The first is collagen: I'd love to see Lowe's take on recent peer review which says boosting oral collagen does appear to show signs of improved joint pain and skin resilience. Obviously modulated through how protein deprived you are, but for older people, eating enough protein can be an issue: it's not rapidly absorbed so you need 3 squares a day to get to the higher numbers. Collagen powders and vitamin C (oj) at breakfast might kick start this.
The second contradictory point is that this entire thread makes me want to shout GELL MAN AMNESIA because it's an exercise in otherwise intelligent people who can distinguish between anecdata, their personal experience and some cold hard facts in their core field, but not when it's self injecting unknown chemicals from China bought off-script.

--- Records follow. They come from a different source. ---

(** [area.ui_type] *)
Definition ui_of (w : World) (a : Area) : string :=
  match find (fun p => Nat.eqb (fst p) (area_id a)) (w_ui w) with
  | Some (_, t) => t
  | None => ""
  end.

(** [area.ui_type = t] *)
Definition set_ui (a : Area) (t : string) : M unit :=
  update_world (fun w => with_ui ((area_id a, t)
                  :: filter (fun p => negb (Nat.eqb (fst p) (area_id a))) (w_ui w)) w).

(** [for region in reversed(area.regions): if region.type != "WINDOW":
    continue; temp_region = region] *)
Definition pick_region (regions : list Region) (temp_region : option Region)
    : option Region :=
  fold_left (fun cur r => if String.eqb (region_type r) "WINDOW" then Some r else cur)
            (rev regions) temp_region.

(** [split = command.split(":"); split[0] == 'ar.event'], giving
    [":".join(split[1:])], the text handed to [json.loads]. *)
Definition event_text (command : string) : option string :=
  let sp := split_on ":" command in
  if String.eqb (hd "" sp) "ar.event" then Some (join ":" (tl sp)) else None.

(** [len(numpy.arange(start, stop, step))] *)
Definition arange_len (start stop step : Z) : M nat :=
  if (step =? 0)%Z then raise (mkExc "ZeroDivisionError" "division by zero")
  else ret (Z.to_nat (Z.max 0 (- ((- (stop - start)) / step)))).

Inductive Flow :=
| FNext                          (* go on with the next macro *)
| FReturn (v : option ErrVal).   (* [return v] *)

Section Play.

(** [json.loads]: [None] when the text does not decode. *)
Variable json_loads : string -> option Payload.
(** [exec(command)] under a context override: the new Blender state and
    the exception raised, if any. *)
Variable exec_cmd : Ctx -> World -> string -> World * option PyExc.
(** [eval(statement)] as a truth value, or the exception raised. *)
Variable eval_py : World -> string -> PyExc + bool.
(** [text.as_module()] of a script text: the new state and the formatted
    traceback when it raises. *)
Variable run_script : World -> string -> World * option string.
Variable action : Action.
Variable action_type : string.

Definition decode (txt : string) : M Payload :=
  match json_loads txt with
  | Some p => ret p
  | None => raise (mkExc "JSONDecodeError" txt)
  end.

Definition alert (m : Macro) : M unit := modify (set_alert (m_id m)).

(** The pre-scan: the first [Render Complete] event registers the id of the
    macro right after it ([macros[i + 1].id]). *)
Fixpoint prescan (macros : list Macro) (i : nat) (rest : list Macro) : M unit :=
  match rest with
  | [] => ret tt
  | m :: rest' =>
      match event_text (m_command m) with
      | None => prescan macros (S i) rest'
      | Some txt =>
          data <- decode txt ;;
          ty <- key "Type" (p_Type data) ;;
          if String.eqb ty "Render Complete" then
            match py_index macros (S i) with
            | Some nx => modify (push_rc (action_type, a_id action, m_id nx))
            | None => raise (mkExc "IndexError" "list index out of range")
            end
          else prescan macros (S i) rest'
      end
  end.

(** The search for the matching [EndLoop]: [Some end_index] on a [break],
    [None] when the scan runs out with [loop_count != 0]. *)
Fixpoint find_end (loop_count : Z) (j : nat) (rest : list Macro) : M (option nat) :=
  match rest with
  | [] => ret None
  | pm :: rest' =>
      lc <- (if m_active pm then
               match event_text (m_command pm) with
               | None => ret loop_count
               | Some txt =>
                   pd <- decode txt ;;
                   ty <- key "Type" (p_Type pd) ;;
                   ret (if String.eqb ty "Loop" then (loop_count + 1)%Z
                        else if String.eqb ty "EndLoop" then (loop_count - 1)%Z
                        else loop_count)
               end
             else ret loop_count) ;;
      if (lc =? 0)%Z then ret (Some j) else find_end lc (S j) rest'
  end.

(** [exec(command)] under the override [ctx], recorded in the trace. *)
Definition exec_in (ctx : Ctx) (mid command : string) : M unit :=
  modify (push_log (mkInv mid command ctx)) ;;;
  w <- gets st_world ;;
  let '(w', e) := exec_cmd ctx w command in
  update_world (fun _ => w') ;;;
  match e with None => ret tt | Some ex => raise ex end.

(** [context.name = value]: the members of a [bpy.types.Context] are
    read-only. *)
Definition set_context_member (name : string) : M unit :=
  raise (mkExc "AttributeError"
           ("bpy_struct: Context property " ++ dq ++ name ++ dq ++ " is read-only")).

(** [execute_individually(context, command)] *)
Definition execute_individually (ctx : Ctx) (mid command : string) : M unit :=
  old_selected_objects <- gets (fun s => selected_objects (st_world s)) ;;
  for_each old_selected_objects (select_set false) ;;;
  for_each old_selected_objects (fun o =>
    select_set true o ;;;
    set_context_member "selectable_objects" ;;;
    set_context_member "object" ;;;
    set_context_member "active_object" ;;;
    update_world (with_active (Some o)) ;;;
    exec_in (mkCtx (c_window ctx) (c_area ctx) (c_region ctx) (Some o)) mid command ;;;
    suppress_reference_error (select_set false o)) ;;;
  for_each old_selected_objects (fun o => suppress_reference_error (select_set true o)).

(** [for window in windows: if window.screen.areas[0].ui_type == ui_type] *)
Fixpoint find_window (w : World) (ui_type : string) (windows : list Window)
    : M (option Window) :=
  match windows with
  | [] => ret None
  | win :: ws =>
      match screen_areas win with
      | [] => raise (mkExc "IndexError" "bpy_prop_collection[index]: index 0 out of range")
      | a0 :: _ => if String.eqb (ui_of w a0) ui_type then ret (Some win)
                   else find_window w ui_type ws
      end
  end.

(** [if base_area and area_type: base_area.ui_type = area_type] *)
Definition restore_ui (area : option Area) (area_type : option string) : M unit :=
  match area, area_type with
  | Some a, Some t => if String.eqb t "" then ret tt else set_ui a t
  | _, _ => ret tt
  end.

(** The command rewriting of [play]. *)
Definition rewrite_command (m : Macro) (command : string) : string :=
  if String.prefix "bpy.ops." command then
    let sp := split_on "(" command in
    hd "" sp ++ "(" ++ dq ++ m_opctx m ++ dq ++ ", " ++ join "(" (tl sp)
  else if String.prefix "bpy.context." command then
    replace "bpy.context." "context." command
  else command.

(** First half of the [try] block of a plain command: the Local Play guard,
    the rewriting and the choice of window, area and region.  It ends with
    an early [return] ([inl]) or the command, its context and [area_type]. *)
Definition prepare_command (m : Macro)
    : M (option ErrVal + (string * Ctx * option string)) :=
  let command := m_command m in
  guard <- (if String.prefix "bpy.ops.ar.local_play" command then
              match py_index (split_on "(" command) 1 with
              | None => raise (mkExc "IndexError" "list index out of range")
              | Some arg => ret (default_local_play_props
                                   (extract_properties (drop_last_char arg)))
              end
            else ret false) ;;
  if guard then
    alert m ;;;
    ret (inl (Some (ErrStr "Don't run Local Play with default properties, this may cause recursion")))
  else
    let command := rewrite_command m command in
    w <- gets st_world ;;
    modify (set_area_type (Some None)) ;;;
    area_type <-
      (match w_area w with
       | Some temp_area =>
           if (negb (String.eqb (m_ui_type m) "")
               && negb (String.eqb (ui_of w temp_area) (m_ui_type m)))%bool then
             found <- find_window w (m_ui_type m) (rev (w_windows w)) ;;
             match found with
             | Some _ =>
                 (* [temp_area = temp_screen.area[0]]: a Screen has [areas] only *)
                 raise (mkExc "AttributeError" "'Screen' object has no attribute 'area'")
             | None =>
                 modify (set_area_type (Some (Some (ui_of w temp_area)))) ;;;
                 set_ui temp_area (m_ui_type m) ;;; ret (Some (ui_of w temp_area))
             end
           else ret None
       | None => ret None
       end) ;;
    let temp_region := match w_area w with
                       | Some a => pick_region (area_regions a) (w_region w)
                       | None => w_region w
                       end in
    ret (inr (command, mkCtx (w_window w) (w_area w) temp_region None, area_type)).
(** In every reachable state the availability flag and the confirmed
    bookings agree: a seat is unavailable exactly when a confirmed booking
    holds it. *)
Lemma reachable_ledger_coherent c : reachable c -> ledger_coherent (tables c).
Proof.
  induction 1 as [|c now faults op Hreach IH].
  - intros s Hs. rewrite seeded_no_bookings.
    pose proof seeded_all_available as H. rewrite forallb_forall in H.
    rewrite (H s Hs). split; [discriminate | intros (b & [] & _)].
  - apply handler_ledger_coherent; [apply reachable_integrity; exact Hreach | exact IH].
Qed.

(** ** The joined reads *)

Lemma in_insert_by_date_desc r x rs :
  In x (insert_by_date_desc r rs) <-> x = r \/ In x rs.
Proof.
  induction rs as [|y rs IH]; simpl.
  - split; [intros [<- | []]; auto | intros [-> | []]; auto].
  - destruct (_ <? _); simpl; [split; intros [H | H]; auto|].
    rewrite IH. split; intros H; intuition auto.
Qed.

Lemma in_order_by_date_desc x rs : In x (order_by_date_desc rs) <-> In x rs.
Proof.
  induction rs as [|r rs IH]; simpl; [reflexivity|].
  rewrite in_insert_by_date_desc, IH. split; intros [H | H]; auto.
Qed.

Lemma joined_row_of_booking bs ss b :
  In b bs ->
  (exists s, In s ss /\ seat_key s = booking_key b) ->
  exists s, In (mkJoined b (s_price s) (s_seat_type s)) (join_bookings_seats bs ss)
            /\ In s ss /\ seat_key s = booking_key b.
Proof.
  intros Hb (s & Hs & Hk). exists s. split; auto.
  unfold join_bookings_seats. apply in_flat_map. exists b. split; auto.
  apply in_map_iff. exists s. split; auto.
  apply filter_In. split; auto. apply seat_matches_key. exact Hk.
Qed.
(** * Field-hockey roster scraper: a shallow embedding and its properties

    The development follows [src/fhockey_roster_scraper.py] and
    [src/enhance_roster_data.py].

    - [PyStr]: the operations of Python's [str] that the source uses, on
      Rocq strings.  A character of ASCII is one character of the Rocq
      string; a character beyond ASCII is held as the bytes of its UTF-8
      encoding.  The character classes ([\s], [\w], [\d]) and the case
      mappings are those of Python on ASCII and on the letters beyond
      ASCII that have an ASCII letter in their upper or lower case, which
      [re.IGNORECASE] and [str.upper] can turn into the letters of the
      patterns; any other character beyond ASCII is taken as a character
      that is neither white space, nor a digit, nor a word character, and
      that the case mappings leave as it is.
    - [FieldExtractors]: the field normalisers, one hand-written matcher per
      regular expression of the source.
    - [Html]: the part of a parsed page (BeautifulSoup) that the scraper
      looks at.
    - [Scraper]: [StandardScraper], [RosterManager] and the season check,
      over an abstract HTTP session, in a state-and-exception monad.
    - [Enhancer]: [ProfileEnhancer.scrape_player_profile] on CSV rows.
    - [EnhanceCsv]: [ProfileEnhancer.enhance_csv] on the records of a CSV
      file, with the rows as [csv.DictReader] gives them. *)

From Stdlib Require Import Ascii String List ZArith Lia Bool.
From stdpp Require Import base option strings list gmap pretty.

Local Open Scope string_scope.

(* ===================================================================== *)
(** ** Python strings *)
(* ===================================================================== *)

Module PyStr.

Definition code (c : ascii) : nat := nat_of_ascii c.

Definition between (lo hi n : nat) : bool := (lo <=? n)%nat && (n <=? hi)%nat.

(** [str.isspace] / [\s] on ASCII: TAB..CR, FS..US and the blank. *)
Definition is_space (c : ascii) : bool :=
  between 9 13 (code c) || between 28 32 (code c).

Definition is_digit (c : ascii) : bool := between 48 57 (code c).
Definition is_upper (c : ascii) : bool := between 65 90 (code c).
Definition is_lower (c : ascii) : bool := between 97 122 (code c).

(** [\w] on ASCII: letters, digits and the underscore. *)
Definition is_word (c : ascii) : bool :=
  is_upper c || is_lower c || is_digit c || (code c =? 95)%nat.

Definition upper_char (c : ascii) : ascii :=
  if is_lower c then ascii_of_nat (code c - 32) else c.
(** ** Eviction of expired registrations

    One iteration of either loop of [evictExpired] on (map, index, counter,
    evicted).  Go deletes the current key while it ranges over the map, which
    the language allows and which leaves the other keys to be visited once. *)
Definition evict_step (now : Z) (st : gmap string Registration * Index * Z * Z)
    (peerID : string) : gmap string Registration * Index * Z * Z :=
  let '(m, idx, n, evicted) := st in
  match m !! peerID with
  | Some reg =>
    if After now (ExpiresAt reg)
    then (delete peerID m, removeFromSkillIndex idx peerID (Skills reg), n - 1, evicted + 1)
    else st
  | None => st
  end.

Definition evict_loop (ord : RangeOrder) (now : Z) (m : gmap string Registration)
    (idx : Index) (n : Z) : gmap string Registration * Index * Z * Z :=
  foldl (evict_step now) (m, idx, n, 0) (ord (dom m)).

Definition evictExpired (r : Registry) (ord ordF : RangeOrder) (now : Z) : Registry :=
  let '(es, idx, n, evicted) :=
    evict_loop ord now (entries r) (skillIndex r) (localCount r) in
  let '(fs, fidx, fn, fedEvicted) :=
    evict_loop ordF now (federated r) (fedSkillIndex r) (federatedCount r) in
  let totalEvicted := evicted + fedEvicted in
  {| entries := es; federated := fs; skillIndex := idx; fedSkillIndex := fidx;
     localCount := n; federatedCount := fn; config := config r;
     stopCh := stopCh r; closeOnce := closeOnce r;
     metrics := if totalEvicted >? 0
                then mkMetrics n fn (metricEvictionsTotal (metrics r) + totalEvicted)
                else metrics r |}.

(** ** Federated registrations *)

Definition RegisterFederated (r : Registry) (peerID originRelayID : string)
    (skills : list SkillInfo) (agentName agentDesc : string)
    (registeredAt expiresAt version : Z) : Registry * option registry_error :=
  let reg := {| PeerID := peerID; Skills := copySkills skills; AgentName := agentName;
                AgentDescription := agentDesc; RegisteredAt := registeredAt;
                ExpiresAt := expiresAt; Origin := originRelayID; Version := version |} in
  match federated r !! peerID with
  | Some existing =>
    if Version existing >? version then (r, None)
    else if (Version existing =? version) && str_le (Origin existing) originRelayID
    then (r, None)
    else
      let idx := removeFromSkillIndex (fedSkillIndex r) peerID (Skills existing) in
      let idx := addToSkillIndex idx peerID (copySkills skills) in
      (with_federated r (<[peerID := reg]> (federated r)) idx
         (federatedCount r) (metricFederatedCount (metrics r)), None)
  | None =>
    if map_len (federated r) >=? MaxFederatedRegistrations (config r)
    then (r, Some ErrFederatedRegistryFull)
    else
      let idx := addToSkillIndex (fedSkillIndex r) peerID (copySkills skills) in
      (with_federated r (<[peerID := reg]> (federated r)) idx
         (federatedCount r + 1) (federatedCount r + 1), None)
  end.

(** ** Discovery *)

(** [skillTags[k]] is the empty string when the key is absent. *)
Definition matchTags (skillTags filterTags : gmap string string) : bool :=
  bool_decide (map_Forall (λ k v, default "" (skillTags !! k) = v) filterTags).

Fixpoint hasSkill_loop (skills : list SkillInfo) (skillID : string)
    (tags : gmap string string) : bool :=
  match skills with
  | [] => false
  | s :: skills =>
    if negb (String.eqb (SkillID s) skillID) then hasSkill_loop skills skillID tags
    else if matchTags (Tags s) tags then true
    else hasSkill_loop skills skillID tags
  end.

Definition hasSkill (reg : Registration) (skillID : string) (tags : gmap string string) : bool :=
  hasSkill_loop (Skills reg) skillID tags.

(** The clamping of the [limit] argument. *)
Definition clampLimit (limit : Z) : Z :=
  if limit <=? 0 then DefaultDiscoverLimit
  else if limit >? MaxDiscoverLimit then MaxDiscoverLimit
  else limit.

(** The loop over the local peers; the boolean is [true] when the function
    returned from inside the loop. *)
Fixpoint discoverLocal (es : gmap string Registration) (now : Z) (skillID : string)
    (tags : gmap string string) (limit : Z) (peerIDs : list string)
    (results : list Registration) (localPeers : gset string)
    : bool * list Registration * gset string :=
  match peerIDs with
  | [] => (false, results, localPeers)
  | peerID :: peerIDs =>
    match es !! peerID with
    | None => discoverLocal es now skillID tags limit peerIDs results localPeers
    | Some reg =>
      if After now (ExpiresAt reg)
      then discoverLocal es now skillID tags limit peerIDs results localPeers
      else if hasSkill reg skillID tags then
        let results := results ++ [reg] in
        let localPeers := {[PeerID reg]} ∪ localPeers in
        if len results >=? limit then (true, results, localPeers)
        else discoverLocal es now skillID tags limit peerIDs results localPeers
      else discoverLocal es now skillID tags limit peerIDs results localPeers
    end
  end.

(** The loop over the federated peers. *)
Fixpoint discoverFederated (fs : gmap string Registration) (now : Z) (skillID : string)
    (tags : gmap string string) (limit : Z) (localPeers : gset string)
    (fedPeerIDs : list string) (results : list Registration) : list Registration :=
  match fedPeerIDs with
  | [] => results
  | peerID :: peerIDs =>
    if bool_decide (peerID ∈ localPeers)
    then discoverFederated fs now skillID tags limit localPeers peerIDs results
    else
      match fs !! peerID with
      | None => discoverFederated fs now skillID tags limit localPeers peerIDs results
      | Some reg =>
        if After now (ExpiresAt reg)
        then discoverFederated fs now skillID tags limit localPeers peerIDs results
        else if hasSkill reg skillID tags then
          let results := results ++ [reg] in
          if len results >=? limit then results
          else discoverFederated fs now skillID tags limit localPeers peerIDs results
        else discoverFederated fs now skillID tags limit localPeers peerIDs results
      end
  end.

Definition DiscoverBySkill (r : Registry) (ord ordF : RangeOrder) (now : Z)
    (skillID : string) (tags : gmap string string) (limit : Z) (includeFederated : bool)
    : list Registration :=
  let limit := clampLimit limit in
  let '(returned, results, localPeers) :=
    match skillIndex r !! skillID with
    | Some peerIDs => discoverLocal (entries r) now skillID tags limit (ord peerIDs) [] ∅
    | None => (false, [], ∅)
    end in
  if returned : bool then results
  else if includeFederated then
    match fedSkillIndex r !! skillID with
    | Some fedPeerIDs =>
      discoverFederated (federated r) now skillID tags limit localPeers (ordF fedPeerIDs) results
    | None => results
    end
  else results.

(** ** Queries *)

Definition Count (r : Registry) : Z := localCount r.
Definition FederatedCount (r : Registry) : Z := federatedCount r.

Record RegistryStats := mkRegistryStats {
  LocalCount : Z;
  FedCount : Z;
  SkillCount : Z;
  FedSkillCount : Z
}.

Definition Stats (r : Registry) : RegistryStats :=
  mkRegistryStats (localCount r) (federatedCount r)
    (map_len (skillIndex r)) (map_len (fedSkillIndex r)).

(** The guarded lookup of [GetRegistration]: found and [now.Before(reg.ExpiresAt)]. *)
Definition lookup_live (m : gmap string Registration) (now : Z) (peerID : string)
    : option Registration :=
  match m !! peerID with
  | Some reg => if Before now (ExpiresAt reg) then Some reg else None
  | None => None
  end.

(** [None] is Go's [(Registration{}, false)]. *)
Definition GetRegistration (r : Registry) (now : Z) (peerID : string) : option Registration :=
  match lookup_live (entries r) now peerID with
  | Some reg => Some reg
  | None => lookup_live (federated r) now peerID
  end.

Definition AllRegistrations (r : Registry) (ord : RangeOrder) (now : Z) : list Registration :=
  filter (λ reg, Before now (ExpiresAt reg)) (range_values ord (entries r)).

Definition LocalRegistrations (r : Registry) (ord : RangeOrder) (now since : Z)
    : list Registration :=
  filter (λ reg, negb (After now (ExpiresAt reg)) &&
                 (After (RegisteredAt reg) since || Equal (RegisteredAt reg) since))
    (range_values ord (entries r)).

Definition FederatedRegistrations (r : Registry) (ord : RangeOrder) (now : Z)
    : list Registration :=
  filter (λ reg, Before now (ExpiresAt reg)) (range_values ord (federated r)).

(** ** Shutdown

    Closing a closed channel panics ([None]); [closeOnce] guards it. *)
Definition close_chan (closed : bool) : option bool := if closed then None else Some true.

Definition Close (r : Registry) : option Registry :=
  if closeOnce r then Some r
  else c ← close_chan (stopCh r);
    Some {| entries := entries r; federated := federated r; skillIndex := skillIndex r;
            fedSkillIndex := fedSkillIndex r; localCount := localCount r;
            federatedCount := federatedCount r; config := config r;
            stopCh := c; closeOnce := true; metrics := metrics r |}.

I think it's disingenuous to frame this exclusively in terms of the people who are turning down medically approved options for unknown supplements.
Dealing with doctors is kind of a pain in the ass. I was very sick a month ago and my doctor is pretty "anti antibiotics", he wanted me to go over for an in person check-in. This was after 10 days of having symptoms that I did everything reasonable to take care of. I got on a call with another doctor (at a perfectly reputable hospital) who immediately prescribed antibiotics. It took 5 days of antibiotics just to feel somewhat better - all while using saline rinses, showering, sleeping, eating properly, etc. I still have a lingering cough. I am very reluctant to take antibiotics unless it really feels necessary, this was easily the worst sinus infection of my adult life.
My friend wanted to try out a weight loss medication. Their doctor refused because they felt that my friend hadn't tried hard enough without it. So they got some from another friend who hadn't ended their prescription because they also were worried of being cut off. They've lost weight, which has motivated them to exercise more, eat better, and are generally happier and healthier.
From the article,
> Unfortunately, point two is that we barely have any of these effects worked out - at least not to the degree that you would want before you start injecting them into your leg.
This is what was said to a friend whose doctor took them off of one of those GLP medications, basically. They didn't have enough evidence to know the risks of continued use, even at lower doses.
The reality is simply that there's a big gap right now between what people want and what people have access to. The supplement industry exists to fill that gap.
Medical professionals can complain about users taking these peptides, but plenty of people are not "anti medicine" while still feeling underserved. If doctors aren't in a position to have these conversations, people will go to Youtube or wherever else to look for answers.
Personally, I have mixed feelings about a number of medications requiring a prescription. I frankly do not see why my doctor is involved in me taking a drug unless it would be negligent to allow me to or if it would have community health impacts (ie: antibiotic resistant strains etc). I'm an adult, if I've been properly informed of risks, etc, then I'm inclined to say that it should be up to me to pay full price for some medication or not.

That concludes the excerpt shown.